Farouk Ksentini pour l’abolition de la peine capitale mais soutient son maintien dans des cas précis

Farouk Ksentini pour l’abolition de la peine capitale mais soutient son maintien dans des cas précis

Le président de la Commission nationale consultative pour la promotion et la protection des droits de l’homme (CNCPPDH), Me Farouk Ksentini, a appelé, dimanche à Alger, à l’abolition de la peine de mort en Algérie, tout en plaidant pour son maintien dans des cas précis tels les meurtres et les enlèvements d’enfants.

Au cours d’une conférence consacrée à la peine de mort, Me Ksentini a fait remarquer que bien que l »Algérie n’a pas appliqué cette peine depuis 1993, les tribunaux ont continué à la prononcer, affirmant que la Commission qu’il préside propose son abolition en Algérie tout en la maintenant dans des cas précis comme les meurtres ou les enlèvements d’enfants.

Me Ksentini a rappelé également dans sa conférence que la législation algérienne a prévu l’application de la peine de mort dans 18 cas, soulignant que sa commission proposait des peines alternatives à la peine de mort comme la prison à vie.

« Les tribunaux criminels implantés à travers le pays prononcent 140 à 150 peines de mort par an sans pour autant les appliquer », a-t-il indiqué.

Il a critiqué ce qu’il a estimé être de la « précipitation » de la part de certains tribunaux dans l’examen de dossiers qui aboutissent à la prononciation de la peine de mort, idem dans certains cas pour l’expertise psychiatrique que fait subir l’instance judiciaire aux auteurs de crimes.

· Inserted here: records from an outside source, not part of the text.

(** * The orchestrator's request handlers (src/orchestrator/api.py)

    The file embeds the FastAPI handlers of [orchestrator/api.py].  A handler
    is a program over the orchestrator's state: it may read the miner
    registry, ask the Epistula verifier about the request signature, ask the
    chain for the signer's entity type, call one method of the orchestrator,
    and either return a response or raise.  The embedding keeps all of that:
    handlers are written in a state-and-exception monad that also records, in
    order, every collaborator the handler touched.

    The collaborators themselves ([orchestrator.orchestrator], [settings],
    [utils.epistula], [utils.bt_utils], [orchestrator.serializers]) are
    imported by the file and not part of it; they enter as the record
    [Orch.t] and the record [Env].  Rate limiting (the [limiter.limit]
    decorators) and FastAPI's own header parsing are transport and are left
    out: a request here already carries its five Epistula headers. *)

From Stdlib Require Import QArith.
From stdpp Require Import gmap strings list fin_maps pretty.

Set Warnings "-register-all".

Local Open Scope Z_scope.
Local Open Scope string_scope.

(** ** Python values *)

(** Python floats are only carried around by the handlers (scores, losses,
    timestamps); they are represented by rationals. *)
Definition float : Type := Q.

(** The values the metrics methods return and the dictionaries the handlers
    build. *)
Inductive Value :=
| PyNone
| PyBool (b : bool)
| PyInt (n : Z)
| PyFloat (x : float)
| PyStr (s : string)
| PyList (l : list Value)
| PyDict (items : list (Value * Value)).

(** The exceptions a handler can see.  [except IndexError] catches the
    second, [except Exception] all three. *)
Inductive exn :=
| HTTPException (status_code : Z) (detail : string)
| IndexError (msg : string)
| PyError (cls msg : string).

(** [str(e)]; for an [HTTPException] Starlette prints the status code and
    the detail. *)
Definition str_exn (e : exn) : string :=
  match e with
  | HTTPException status_code detail => pretty status_code ++ ": " ++ detail
  | IndexError msg => msg
  | PyError _ msg => msg
  end.

Definition Result (A : Type) : Type := (exn + A)%type.

(** Truth value of an [Optional[str]], as in [if error:]. *)
Definition truthy (error : option string) : bool :=
  match error with
  | None => false
  | Some msg => negb (String.eqb msg "")
  end.

(** ** Request data *)

Record EpistulaHeaders := {
  version : string;
  timestamp : string;
  uuid : string;
  signed_by : string;
  request_signature : string;
}.

(** [MinerStatusUpdate], as far as the handler reads it. *)
Record MinerStatusUpdate := {
  su_status : string;
  su_activation_uid : option string;
  su_activation_path : option string;
}.

(** [LossReportRequest], as far as the handler reads it. *)
Record LossReportRequest := {
  lr_activation_uid : string;
  lr_loss_value : float;
}.

(** Modelled from the spec: [utils.partitions.Partition] is not in the
    source; the spec identifies a partition by layer, section index and
    contributing hotkey.  The handlers never look inside one. *)
Record Partition := {
  p_layer : Z;
  p_section : Z;
  p_hotkey : string;
}.

(** What a signature is computed over: the argument the handler gives to
    [create_message_body]. *)
Inductive MessageBody :=
| BodyEmpty
| BodyWeights (weights : list (string * float))
| BodyStatus (status_update : MinerStatusUpdate)
| BodyPartitions (partitions : list Partition)
| BodyLoss (loss_report : LossReportRequest).

Inductive EntityType := miner | validator.

(** ** Registry and session records read by the handlers *)

Record MinerData := {
  md_hotkey : string;
  md_layer : option Z;
  md_status : string;
}.

Definition PartitionKey : Type := Z * Z * string.

Record MergeSession := {
  session_id : string;
  ms_layer : Z;
  ms_status : string;
  started_at : float;
  completed_at : option float;
  target_miners : gset string;
  weights_received : gset string;
  partitions_completed : gset PartitionKey;
}.

(** ** Response models *)

Record MinerRegistrationResponse := {
  reg_hotkey : string;
  reg_layer : option Z;
}.

Record LayerAssignmentResponse := { la_layer : Z }.

Record LossReportResponse := {
  resp_hotkey : string;
  resp_activation_uid : string;
  resp_loss_value : float;
  resp_timestamp : float;
}.

Inductive Response :=
| RespValue (v : Value)
| RespScores (scores : list (string * float))
| RespRegistration (r : MinerRegistrationResponse)
| RespLayer (r : LayerAssignmentResponse)
| RespLoss (r : LossReportResponse)
| RespAllLosses (losses : list (string * float))
| RespChunks (chunks : list Value) (indices : list Z).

Toutefois Me Ksentini a souligné que l’abolition de la peine de mort nécessitait un large débat entre tous les acteurs de la société algérienne affirmant que tous les points de vue devaient être respectés, aussi bien des opposants que des partisans de l’abolition.

De son coté, Me Miloud Brahimi défenseur des droits de l’homme a rappelé que l’Algérie était le premier pays à demander l’abolition de la peine de mort à travers une proposition présentée en 1964 par Ali Haroun devant l’Assemblée populaire nationale (APN) et une autre proposition de la moudjahida Dhrif Zohra présentée à l’ancien président de la République, Ahmed Benbella.

Tout en qualifiant d’ »honorable » le gel de son application, Me Brahimi s’est prononcé pour l’abolition de cette peine à l’instar de plusieurs pays tels que la Turquie ou le Sénégal. « L’Algérie qui a opté pour la réconciliation nationale après une décennie tragique acceptera certainement l’abolition de cette peine », a-t-il souligné.

Intervenant à son tour, le président de la Ligue algérienne des droits de l’homme (LADH) Boudjemaa Ghechir a affirmé que « l’aspect religieux de l’abolition de la peine de mort est un grand défi pour la société algérienne » indiquant que « l’application de la loi du talion dans les crimes de sang n’est ni du ressort de l’Etat, ni de celui de la société mais relève des ayants-droit des victimes comme le prescrit la Charia islamique ».

Pour sa part, le directeur des recherches et de la communication au sein de l’organisation internationale de la réforme pénale Heithem Chebli a déclaré que « la protection des sociétés et leur sécurité ne se définissait pas par la mort du criminel, et plus particulièrement quand c’est au nom de la Justice », ajoutant que « l’application de la peine de mort en guise de vengeance n’est pas pour réaliser la Justice idéale à laquelle aspire aujourd’hui l’humanité tout entière ».

Le vice-président de l’Alliance mondiale contre la peine de mort, Raphael Chenweil, a souligné quant à lui que « la lutte pour l’abolition de la peine de mort à l’échelle internationale doit être le souci majeur des défenseurs des droits de l’homme, des politiciens et des hommes de lettres.

L’intervenant, par ailleurs directeur général de l’organisation française « Tous contre la peine de mort », a souligné que « la guillotine ou la peine capitale » était un instrument de terreur et de violence utilisé par le colonisateur français en Algérie personne ne peut le nier ».